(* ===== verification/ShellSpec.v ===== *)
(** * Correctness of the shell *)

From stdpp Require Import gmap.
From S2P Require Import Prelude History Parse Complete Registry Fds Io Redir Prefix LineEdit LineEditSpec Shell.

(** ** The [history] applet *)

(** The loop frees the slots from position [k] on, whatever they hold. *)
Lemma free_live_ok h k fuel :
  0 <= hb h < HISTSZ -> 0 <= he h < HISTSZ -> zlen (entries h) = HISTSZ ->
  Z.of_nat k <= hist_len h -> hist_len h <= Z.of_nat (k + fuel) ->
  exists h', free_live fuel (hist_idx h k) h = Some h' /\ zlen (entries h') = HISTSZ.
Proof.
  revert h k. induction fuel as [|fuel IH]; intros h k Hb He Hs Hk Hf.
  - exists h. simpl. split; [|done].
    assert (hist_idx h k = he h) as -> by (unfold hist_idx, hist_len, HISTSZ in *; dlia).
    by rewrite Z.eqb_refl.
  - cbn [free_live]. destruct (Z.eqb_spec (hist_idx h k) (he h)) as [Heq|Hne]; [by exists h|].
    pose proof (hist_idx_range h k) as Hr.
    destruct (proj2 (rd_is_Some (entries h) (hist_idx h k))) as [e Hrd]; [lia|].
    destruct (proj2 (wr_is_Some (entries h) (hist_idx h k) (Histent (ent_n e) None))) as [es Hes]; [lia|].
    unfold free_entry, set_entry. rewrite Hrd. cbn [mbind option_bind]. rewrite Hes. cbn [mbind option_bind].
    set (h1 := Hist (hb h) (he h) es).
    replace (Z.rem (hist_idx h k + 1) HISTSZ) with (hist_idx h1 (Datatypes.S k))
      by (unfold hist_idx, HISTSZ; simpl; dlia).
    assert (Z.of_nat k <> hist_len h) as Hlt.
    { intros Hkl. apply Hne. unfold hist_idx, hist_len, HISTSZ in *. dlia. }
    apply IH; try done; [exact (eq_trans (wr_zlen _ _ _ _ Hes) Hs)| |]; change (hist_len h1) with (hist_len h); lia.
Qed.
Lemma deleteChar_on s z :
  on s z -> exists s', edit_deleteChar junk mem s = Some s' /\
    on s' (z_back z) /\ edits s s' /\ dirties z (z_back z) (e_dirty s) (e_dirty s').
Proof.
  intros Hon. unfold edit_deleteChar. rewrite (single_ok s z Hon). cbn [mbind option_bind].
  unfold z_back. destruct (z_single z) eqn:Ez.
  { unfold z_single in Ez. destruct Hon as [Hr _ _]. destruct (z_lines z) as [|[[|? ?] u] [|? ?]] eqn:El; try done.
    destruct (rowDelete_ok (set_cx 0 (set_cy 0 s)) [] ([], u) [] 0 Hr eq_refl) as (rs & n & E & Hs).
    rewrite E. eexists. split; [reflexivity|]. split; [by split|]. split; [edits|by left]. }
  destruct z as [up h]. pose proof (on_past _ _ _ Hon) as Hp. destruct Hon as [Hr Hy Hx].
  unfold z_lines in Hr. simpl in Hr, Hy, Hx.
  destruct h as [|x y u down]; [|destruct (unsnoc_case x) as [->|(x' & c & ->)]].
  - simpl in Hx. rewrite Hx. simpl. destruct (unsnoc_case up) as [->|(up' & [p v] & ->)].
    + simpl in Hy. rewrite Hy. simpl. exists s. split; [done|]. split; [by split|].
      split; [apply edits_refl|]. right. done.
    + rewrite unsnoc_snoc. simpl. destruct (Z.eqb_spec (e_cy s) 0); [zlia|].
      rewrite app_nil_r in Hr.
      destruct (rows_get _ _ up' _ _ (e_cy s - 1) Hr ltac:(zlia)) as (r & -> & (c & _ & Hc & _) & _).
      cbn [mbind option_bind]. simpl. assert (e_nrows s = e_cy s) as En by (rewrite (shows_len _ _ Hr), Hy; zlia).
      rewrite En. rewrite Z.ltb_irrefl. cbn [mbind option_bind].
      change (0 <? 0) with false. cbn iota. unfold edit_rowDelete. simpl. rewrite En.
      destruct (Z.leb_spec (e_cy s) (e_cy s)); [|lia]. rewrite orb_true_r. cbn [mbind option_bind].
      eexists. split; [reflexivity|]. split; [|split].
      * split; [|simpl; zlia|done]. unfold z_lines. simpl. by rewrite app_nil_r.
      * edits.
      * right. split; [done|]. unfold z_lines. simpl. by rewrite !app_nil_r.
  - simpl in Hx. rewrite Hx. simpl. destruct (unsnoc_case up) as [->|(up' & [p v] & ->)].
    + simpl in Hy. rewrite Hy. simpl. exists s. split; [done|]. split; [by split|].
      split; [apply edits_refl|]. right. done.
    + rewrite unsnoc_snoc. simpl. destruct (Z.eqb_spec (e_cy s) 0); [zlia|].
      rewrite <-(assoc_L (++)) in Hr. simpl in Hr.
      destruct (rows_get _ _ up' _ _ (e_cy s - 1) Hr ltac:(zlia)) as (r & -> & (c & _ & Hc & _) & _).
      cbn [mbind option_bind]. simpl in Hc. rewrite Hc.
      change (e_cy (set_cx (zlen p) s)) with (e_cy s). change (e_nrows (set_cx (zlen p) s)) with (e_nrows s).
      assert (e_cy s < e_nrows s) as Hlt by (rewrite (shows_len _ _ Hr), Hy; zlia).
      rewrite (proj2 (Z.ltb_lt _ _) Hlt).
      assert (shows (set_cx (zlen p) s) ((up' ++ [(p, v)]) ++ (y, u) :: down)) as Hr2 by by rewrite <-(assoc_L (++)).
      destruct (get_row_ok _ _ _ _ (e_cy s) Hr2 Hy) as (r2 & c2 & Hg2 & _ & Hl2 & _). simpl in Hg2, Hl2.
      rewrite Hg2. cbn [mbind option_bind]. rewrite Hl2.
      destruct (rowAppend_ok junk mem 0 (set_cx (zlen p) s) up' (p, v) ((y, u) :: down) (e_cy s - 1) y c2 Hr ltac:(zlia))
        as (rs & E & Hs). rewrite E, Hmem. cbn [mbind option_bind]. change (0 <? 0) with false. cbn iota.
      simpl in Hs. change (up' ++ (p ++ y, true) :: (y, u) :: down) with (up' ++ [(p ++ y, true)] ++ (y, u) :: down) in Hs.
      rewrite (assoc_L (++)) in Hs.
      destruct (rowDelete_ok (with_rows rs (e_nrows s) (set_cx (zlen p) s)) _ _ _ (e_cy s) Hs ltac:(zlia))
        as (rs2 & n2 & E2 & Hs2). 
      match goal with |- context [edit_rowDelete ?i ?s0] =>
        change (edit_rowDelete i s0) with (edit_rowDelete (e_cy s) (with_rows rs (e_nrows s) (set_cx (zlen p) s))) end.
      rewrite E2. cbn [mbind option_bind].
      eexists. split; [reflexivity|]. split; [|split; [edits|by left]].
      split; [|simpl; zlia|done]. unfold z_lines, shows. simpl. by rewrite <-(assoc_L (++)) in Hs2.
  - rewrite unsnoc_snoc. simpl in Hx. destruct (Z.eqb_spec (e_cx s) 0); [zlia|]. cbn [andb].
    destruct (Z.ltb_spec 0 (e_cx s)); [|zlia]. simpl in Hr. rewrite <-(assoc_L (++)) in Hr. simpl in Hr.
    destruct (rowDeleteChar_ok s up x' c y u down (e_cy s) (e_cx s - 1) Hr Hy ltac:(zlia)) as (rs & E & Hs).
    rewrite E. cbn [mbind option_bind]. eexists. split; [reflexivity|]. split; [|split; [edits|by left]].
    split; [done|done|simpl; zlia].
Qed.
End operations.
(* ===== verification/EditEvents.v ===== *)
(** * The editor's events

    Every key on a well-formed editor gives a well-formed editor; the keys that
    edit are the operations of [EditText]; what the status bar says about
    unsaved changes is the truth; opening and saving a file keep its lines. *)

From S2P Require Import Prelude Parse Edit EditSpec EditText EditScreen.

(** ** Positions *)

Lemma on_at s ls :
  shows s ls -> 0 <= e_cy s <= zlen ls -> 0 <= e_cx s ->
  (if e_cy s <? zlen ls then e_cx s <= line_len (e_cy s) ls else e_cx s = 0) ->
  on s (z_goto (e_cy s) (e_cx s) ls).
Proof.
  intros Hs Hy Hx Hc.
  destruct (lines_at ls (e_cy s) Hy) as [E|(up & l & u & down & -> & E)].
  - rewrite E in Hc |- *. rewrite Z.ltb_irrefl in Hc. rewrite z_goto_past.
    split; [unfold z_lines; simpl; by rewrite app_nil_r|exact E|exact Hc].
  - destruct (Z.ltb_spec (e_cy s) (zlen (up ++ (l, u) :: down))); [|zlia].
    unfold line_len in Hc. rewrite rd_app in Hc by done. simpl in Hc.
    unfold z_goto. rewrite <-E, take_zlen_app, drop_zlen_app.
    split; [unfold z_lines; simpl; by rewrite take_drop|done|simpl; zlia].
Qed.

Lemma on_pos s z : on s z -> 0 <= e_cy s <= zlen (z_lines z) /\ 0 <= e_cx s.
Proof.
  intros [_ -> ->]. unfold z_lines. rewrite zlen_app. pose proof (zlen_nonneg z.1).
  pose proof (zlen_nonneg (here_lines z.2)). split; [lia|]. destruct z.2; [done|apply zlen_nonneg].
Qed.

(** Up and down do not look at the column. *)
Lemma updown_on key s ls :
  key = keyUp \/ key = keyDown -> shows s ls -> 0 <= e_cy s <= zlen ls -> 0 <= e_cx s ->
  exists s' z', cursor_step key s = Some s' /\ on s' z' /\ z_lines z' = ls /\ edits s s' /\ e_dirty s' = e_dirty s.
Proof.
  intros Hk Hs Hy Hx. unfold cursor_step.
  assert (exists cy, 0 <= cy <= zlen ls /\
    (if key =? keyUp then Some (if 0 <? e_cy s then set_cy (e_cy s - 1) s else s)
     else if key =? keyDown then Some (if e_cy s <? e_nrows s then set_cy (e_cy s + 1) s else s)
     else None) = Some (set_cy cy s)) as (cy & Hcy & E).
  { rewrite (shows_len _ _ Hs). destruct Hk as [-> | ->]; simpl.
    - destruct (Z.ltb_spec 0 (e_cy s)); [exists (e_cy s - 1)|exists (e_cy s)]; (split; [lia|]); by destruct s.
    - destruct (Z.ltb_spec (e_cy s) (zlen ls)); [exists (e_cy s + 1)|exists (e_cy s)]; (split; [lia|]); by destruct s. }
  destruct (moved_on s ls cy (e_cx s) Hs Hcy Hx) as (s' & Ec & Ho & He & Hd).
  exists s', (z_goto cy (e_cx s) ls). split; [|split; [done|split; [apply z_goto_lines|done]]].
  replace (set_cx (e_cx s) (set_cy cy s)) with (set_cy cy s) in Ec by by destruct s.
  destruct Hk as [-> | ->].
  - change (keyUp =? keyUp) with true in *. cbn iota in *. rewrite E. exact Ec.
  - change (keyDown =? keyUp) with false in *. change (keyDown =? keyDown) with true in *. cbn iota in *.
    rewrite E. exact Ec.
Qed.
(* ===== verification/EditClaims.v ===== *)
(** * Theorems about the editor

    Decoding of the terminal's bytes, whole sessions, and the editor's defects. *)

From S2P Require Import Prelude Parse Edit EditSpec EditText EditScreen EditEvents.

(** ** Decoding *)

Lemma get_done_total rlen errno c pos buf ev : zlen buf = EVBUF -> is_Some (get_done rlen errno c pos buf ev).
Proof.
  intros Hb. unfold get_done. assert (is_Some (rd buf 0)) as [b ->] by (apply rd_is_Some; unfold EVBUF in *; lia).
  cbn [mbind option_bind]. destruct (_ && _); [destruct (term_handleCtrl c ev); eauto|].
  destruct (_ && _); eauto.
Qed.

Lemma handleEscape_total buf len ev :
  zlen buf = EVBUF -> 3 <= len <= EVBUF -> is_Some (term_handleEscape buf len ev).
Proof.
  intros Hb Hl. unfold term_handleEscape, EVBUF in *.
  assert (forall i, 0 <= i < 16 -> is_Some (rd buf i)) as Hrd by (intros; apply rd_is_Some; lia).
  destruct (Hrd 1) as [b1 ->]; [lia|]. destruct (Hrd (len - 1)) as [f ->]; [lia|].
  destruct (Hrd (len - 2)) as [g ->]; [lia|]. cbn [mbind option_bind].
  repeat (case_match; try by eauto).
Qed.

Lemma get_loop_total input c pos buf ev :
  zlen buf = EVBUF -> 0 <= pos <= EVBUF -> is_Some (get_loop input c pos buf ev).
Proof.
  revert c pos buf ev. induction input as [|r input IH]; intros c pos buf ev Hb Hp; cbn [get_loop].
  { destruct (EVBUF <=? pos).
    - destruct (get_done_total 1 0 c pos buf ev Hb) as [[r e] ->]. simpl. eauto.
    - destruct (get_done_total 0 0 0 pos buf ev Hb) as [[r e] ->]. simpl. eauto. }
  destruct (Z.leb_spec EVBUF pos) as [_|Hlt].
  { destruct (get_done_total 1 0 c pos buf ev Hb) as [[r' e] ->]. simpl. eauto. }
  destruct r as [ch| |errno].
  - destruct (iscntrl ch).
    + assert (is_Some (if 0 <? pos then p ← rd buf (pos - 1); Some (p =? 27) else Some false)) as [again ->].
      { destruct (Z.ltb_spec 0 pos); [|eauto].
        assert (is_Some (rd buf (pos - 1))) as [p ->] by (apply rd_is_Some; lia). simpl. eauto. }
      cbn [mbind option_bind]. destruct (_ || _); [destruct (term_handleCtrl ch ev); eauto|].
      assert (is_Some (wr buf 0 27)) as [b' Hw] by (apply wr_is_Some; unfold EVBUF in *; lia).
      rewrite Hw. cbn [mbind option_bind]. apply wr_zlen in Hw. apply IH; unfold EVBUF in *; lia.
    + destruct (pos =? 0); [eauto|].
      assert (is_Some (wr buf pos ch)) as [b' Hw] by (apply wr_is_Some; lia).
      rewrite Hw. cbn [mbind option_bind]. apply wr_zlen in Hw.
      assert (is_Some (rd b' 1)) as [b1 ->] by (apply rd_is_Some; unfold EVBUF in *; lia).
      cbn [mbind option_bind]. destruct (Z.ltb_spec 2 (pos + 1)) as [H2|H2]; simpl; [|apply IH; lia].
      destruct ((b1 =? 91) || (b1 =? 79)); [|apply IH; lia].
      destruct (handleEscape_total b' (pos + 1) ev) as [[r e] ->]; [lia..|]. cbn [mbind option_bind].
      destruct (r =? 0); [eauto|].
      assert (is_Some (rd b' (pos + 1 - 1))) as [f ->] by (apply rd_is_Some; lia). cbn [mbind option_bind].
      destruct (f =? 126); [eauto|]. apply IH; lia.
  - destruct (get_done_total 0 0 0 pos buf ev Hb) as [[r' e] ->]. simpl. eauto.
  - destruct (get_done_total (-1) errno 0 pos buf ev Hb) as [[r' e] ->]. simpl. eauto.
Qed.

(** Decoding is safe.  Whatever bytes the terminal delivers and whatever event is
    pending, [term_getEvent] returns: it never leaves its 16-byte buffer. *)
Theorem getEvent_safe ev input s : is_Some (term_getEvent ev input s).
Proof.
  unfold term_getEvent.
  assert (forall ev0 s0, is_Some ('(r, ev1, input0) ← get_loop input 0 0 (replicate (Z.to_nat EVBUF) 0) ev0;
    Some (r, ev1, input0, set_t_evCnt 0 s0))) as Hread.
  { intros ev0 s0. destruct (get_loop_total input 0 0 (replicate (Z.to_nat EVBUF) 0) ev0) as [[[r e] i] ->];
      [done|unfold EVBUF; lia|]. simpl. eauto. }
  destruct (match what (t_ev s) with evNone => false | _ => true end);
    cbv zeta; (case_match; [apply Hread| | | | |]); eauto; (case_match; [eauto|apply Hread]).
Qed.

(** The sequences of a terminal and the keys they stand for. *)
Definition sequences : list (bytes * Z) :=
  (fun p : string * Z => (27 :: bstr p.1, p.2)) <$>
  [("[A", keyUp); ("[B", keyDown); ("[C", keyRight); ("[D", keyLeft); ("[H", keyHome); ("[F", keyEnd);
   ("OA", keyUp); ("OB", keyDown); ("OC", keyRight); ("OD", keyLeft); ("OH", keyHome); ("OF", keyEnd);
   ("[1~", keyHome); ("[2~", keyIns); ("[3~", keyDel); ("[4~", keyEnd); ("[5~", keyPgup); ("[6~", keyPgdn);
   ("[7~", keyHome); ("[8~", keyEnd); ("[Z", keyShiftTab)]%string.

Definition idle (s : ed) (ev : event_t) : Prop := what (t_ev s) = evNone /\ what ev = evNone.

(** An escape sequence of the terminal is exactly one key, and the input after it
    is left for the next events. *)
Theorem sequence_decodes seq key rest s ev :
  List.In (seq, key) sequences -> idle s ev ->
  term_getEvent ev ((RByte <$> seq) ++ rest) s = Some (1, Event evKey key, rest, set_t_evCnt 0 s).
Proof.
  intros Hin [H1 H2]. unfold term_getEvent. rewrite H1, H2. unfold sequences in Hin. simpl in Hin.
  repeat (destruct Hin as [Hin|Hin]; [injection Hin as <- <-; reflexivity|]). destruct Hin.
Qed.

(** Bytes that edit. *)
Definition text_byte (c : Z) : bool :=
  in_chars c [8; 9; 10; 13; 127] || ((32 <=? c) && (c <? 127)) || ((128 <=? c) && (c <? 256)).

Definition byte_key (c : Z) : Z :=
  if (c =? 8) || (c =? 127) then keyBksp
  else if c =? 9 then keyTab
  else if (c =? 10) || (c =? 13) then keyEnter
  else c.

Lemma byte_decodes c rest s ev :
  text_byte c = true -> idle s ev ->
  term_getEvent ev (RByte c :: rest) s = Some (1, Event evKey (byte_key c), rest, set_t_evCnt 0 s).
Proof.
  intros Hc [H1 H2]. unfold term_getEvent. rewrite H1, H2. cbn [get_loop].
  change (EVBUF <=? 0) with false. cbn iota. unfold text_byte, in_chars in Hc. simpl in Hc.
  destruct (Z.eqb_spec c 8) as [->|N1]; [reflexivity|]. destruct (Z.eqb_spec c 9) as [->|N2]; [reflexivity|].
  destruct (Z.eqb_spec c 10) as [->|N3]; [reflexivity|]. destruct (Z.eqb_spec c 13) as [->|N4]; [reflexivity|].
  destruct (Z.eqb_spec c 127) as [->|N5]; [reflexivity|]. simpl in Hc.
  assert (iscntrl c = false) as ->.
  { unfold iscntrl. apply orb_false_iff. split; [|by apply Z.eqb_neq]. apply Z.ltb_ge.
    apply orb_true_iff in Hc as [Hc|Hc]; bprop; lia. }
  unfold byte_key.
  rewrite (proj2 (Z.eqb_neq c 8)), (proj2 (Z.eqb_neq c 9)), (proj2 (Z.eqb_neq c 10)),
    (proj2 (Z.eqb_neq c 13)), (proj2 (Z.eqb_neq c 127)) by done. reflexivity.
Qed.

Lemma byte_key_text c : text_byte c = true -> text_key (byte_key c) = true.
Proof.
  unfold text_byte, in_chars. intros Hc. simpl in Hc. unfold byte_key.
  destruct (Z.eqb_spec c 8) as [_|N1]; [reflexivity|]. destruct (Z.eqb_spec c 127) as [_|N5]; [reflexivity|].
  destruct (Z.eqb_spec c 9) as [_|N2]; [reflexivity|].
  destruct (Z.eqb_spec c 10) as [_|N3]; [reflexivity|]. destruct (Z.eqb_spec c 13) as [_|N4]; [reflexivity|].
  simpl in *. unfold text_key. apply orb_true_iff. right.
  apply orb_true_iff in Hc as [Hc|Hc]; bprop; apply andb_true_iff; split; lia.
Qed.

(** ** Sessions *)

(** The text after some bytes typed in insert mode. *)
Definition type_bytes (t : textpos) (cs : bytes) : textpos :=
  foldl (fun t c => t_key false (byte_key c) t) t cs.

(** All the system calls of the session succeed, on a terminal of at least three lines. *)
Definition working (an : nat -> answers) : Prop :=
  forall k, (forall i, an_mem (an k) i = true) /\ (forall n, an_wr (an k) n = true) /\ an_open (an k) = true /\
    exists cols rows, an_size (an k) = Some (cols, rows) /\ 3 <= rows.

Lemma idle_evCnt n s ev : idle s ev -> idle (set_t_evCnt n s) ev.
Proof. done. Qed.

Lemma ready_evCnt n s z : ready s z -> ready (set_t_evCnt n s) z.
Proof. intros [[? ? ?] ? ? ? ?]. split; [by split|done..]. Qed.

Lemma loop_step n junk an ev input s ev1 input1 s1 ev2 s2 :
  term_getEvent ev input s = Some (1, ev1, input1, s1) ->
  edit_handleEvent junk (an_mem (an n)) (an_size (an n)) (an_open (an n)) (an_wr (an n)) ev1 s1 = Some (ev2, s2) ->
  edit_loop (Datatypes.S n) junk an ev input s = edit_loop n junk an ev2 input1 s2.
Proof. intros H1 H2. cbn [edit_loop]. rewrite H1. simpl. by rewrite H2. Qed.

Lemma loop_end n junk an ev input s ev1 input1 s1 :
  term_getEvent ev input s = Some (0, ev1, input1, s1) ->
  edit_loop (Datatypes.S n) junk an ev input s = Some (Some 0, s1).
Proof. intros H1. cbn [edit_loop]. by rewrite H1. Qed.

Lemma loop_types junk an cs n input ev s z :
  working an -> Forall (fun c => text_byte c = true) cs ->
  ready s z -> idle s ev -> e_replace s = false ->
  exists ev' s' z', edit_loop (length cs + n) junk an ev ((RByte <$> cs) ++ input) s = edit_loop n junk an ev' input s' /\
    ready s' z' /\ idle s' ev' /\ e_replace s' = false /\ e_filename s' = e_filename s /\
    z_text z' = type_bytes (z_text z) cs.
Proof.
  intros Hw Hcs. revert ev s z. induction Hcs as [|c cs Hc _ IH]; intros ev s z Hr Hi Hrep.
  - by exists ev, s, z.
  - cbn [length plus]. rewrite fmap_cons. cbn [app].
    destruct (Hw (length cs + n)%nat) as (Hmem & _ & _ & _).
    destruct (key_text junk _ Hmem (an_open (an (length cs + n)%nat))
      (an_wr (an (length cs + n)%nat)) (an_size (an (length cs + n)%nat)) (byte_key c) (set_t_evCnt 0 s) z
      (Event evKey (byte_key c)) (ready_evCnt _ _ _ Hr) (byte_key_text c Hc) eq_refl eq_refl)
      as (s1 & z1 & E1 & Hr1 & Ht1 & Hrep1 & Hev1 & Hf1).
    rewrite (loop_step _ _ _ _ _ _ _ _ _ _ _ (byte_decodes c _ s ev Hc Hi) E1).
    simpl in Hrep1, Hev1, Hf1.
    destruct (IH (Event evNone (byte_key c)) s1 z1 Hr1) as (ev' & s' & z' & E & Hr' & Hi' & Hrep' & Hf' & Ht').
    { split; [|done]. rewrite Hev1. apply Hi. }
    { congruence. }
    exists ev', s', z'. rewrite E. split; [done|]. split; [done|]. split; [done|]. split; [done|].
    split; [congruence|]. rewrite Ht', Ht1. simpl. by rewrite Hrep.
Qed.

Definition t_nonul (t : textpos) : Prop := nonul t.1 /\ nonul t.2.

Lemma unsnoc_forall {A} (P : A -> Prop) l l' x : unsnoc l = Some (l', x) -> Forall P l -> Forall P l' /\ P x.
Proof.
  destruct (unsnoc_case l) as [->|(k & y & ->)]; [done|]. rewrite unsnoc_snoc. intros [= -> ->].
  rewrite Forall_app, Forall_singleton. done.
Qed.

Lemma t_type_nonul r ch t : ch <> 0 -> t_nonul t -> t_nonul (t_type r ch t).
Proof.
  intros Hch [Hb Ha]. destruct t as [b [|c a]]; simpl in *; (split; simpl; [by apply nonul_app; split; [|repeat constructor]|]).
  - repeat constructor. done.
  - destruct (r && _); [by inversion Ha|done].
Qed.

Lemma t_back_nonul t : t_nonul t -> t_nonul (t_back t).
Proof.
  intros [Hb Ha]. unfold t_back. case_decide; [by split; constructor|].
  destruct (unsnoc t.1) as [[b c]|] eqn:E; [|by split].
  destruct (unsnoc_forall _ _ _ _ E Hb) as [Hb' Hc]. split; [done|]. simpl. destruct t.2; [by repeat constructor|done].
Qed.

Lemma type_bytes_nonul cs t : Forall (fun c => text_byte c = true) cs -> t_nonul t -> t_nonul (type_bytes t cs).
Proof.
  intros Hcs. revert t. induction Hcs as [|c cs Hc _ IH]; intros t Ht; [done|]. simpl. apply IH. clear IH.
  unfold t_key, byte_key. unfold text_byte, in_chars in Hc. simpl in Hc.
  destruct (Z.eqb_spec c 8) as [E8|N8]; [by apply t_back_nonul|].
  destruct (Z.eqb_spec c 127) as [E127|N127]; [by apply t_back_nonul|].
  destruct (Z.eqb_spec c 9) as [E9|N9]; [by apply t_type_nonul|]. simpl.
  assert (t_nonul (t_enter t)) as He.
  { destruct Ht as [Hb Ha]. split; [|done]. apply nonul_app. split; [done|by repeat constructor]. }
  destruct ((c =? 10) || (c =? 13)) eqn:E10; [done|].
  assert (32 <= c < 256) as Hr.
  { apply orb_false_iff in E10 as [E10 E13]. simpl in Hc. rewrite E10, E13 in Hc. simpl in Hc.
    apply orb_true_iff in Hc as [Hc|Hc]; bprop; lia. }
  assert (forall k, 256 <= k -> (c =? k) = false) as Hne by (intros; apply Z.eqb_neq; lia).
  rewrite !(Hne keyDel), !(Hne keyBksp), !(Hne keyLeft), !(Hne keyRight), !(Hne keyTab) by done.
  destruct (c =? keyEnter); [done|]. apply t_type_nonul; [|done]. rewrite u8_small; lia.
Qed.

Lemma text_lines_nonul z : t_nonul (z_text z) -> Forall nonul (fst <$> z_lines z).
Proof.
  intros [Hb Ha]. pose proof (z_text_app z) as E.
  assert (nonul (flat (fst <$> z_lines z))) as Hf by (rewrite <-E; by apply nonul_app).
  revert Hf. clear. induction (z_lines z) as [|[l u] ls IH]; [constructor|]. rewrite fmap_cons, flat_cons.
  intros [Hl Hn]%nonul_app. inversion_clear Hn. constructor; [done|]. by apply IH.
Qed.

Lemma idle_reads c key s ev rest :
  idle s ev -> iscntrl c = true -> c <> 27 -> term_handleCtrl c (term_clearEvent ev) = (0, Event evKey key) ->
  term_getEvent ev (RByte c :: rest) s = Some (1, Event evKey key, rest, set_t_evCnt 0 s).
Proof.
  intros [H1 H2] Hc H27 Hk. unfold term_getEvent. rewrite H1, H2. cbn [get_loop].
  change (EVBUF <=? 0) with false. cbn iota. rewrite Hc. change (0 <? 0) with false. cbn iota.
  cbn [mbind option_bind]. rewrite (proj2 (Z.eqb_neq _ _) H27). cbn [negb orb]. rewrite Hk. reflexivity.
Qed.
────────
Your task -> Return nothing but the lines from the top of the records above through the line that has "unfold free_entry, set_entry.". Keep each one exact.

Expected answer ->
(* ===== verification/ShellSpec.v ===== *)
(** * Correctness of the shell *)

From stdpp Require Import gmap.
From S2P Require Import Prelude History Parse Complete Registry Fds Io Redir Prefix LineEdit LineEditSpec Shell.

(** ** The [history] applet *)

(** The loop frees the slots from position [k] on, whatever they hold. *)
Lemma free_live_ok h k fuel :
  0 <= hb h < HISTSZ -> 0 <= he h < HISTSZ -> zlen (entries h) = HISTSZ ->
  Z.of_nat k <= hist_len h -> hist_len h <= Z.of_nat (k + fuel) ->
  exists h', free_live fuel (hist_idx h k) h = Some h' /\ zlen (entries h') = HISTSZ.
Proof.
  revert h k. induction fuel as [|fuel IH]; intros h k Hb He Hs Hk Hf.
  - exists h. simpl. split; [|done].
    assert (hist_idx h k = he h) as -> by (unfold hist_idx, hist_len, HISTSZ in *; dlia).
    by rewrite Z.eqb_refl.
  - cbn [free_live]. destruct (Z.eqb_spec (hist_idx h k) (he h)) as [Heq|Hne]; [by exists h|].
    pose proof (hist_idx_range h k) as Hr.
    destruct (proj2 (rd_is_Some (entries h) (hist_idx h k))) as [e Hrd]; [lia|].
    destruct (proj2 (wr_is_Some (entries h) (hist_idx h k) (Histent (ent_n e) None))) as [es Hes]; [lia|].
    unfold free_entry, set_entry. rewrite Hrd. cbn [mbind option_bind]. rewrite Hes. cbn [mbind option_bind].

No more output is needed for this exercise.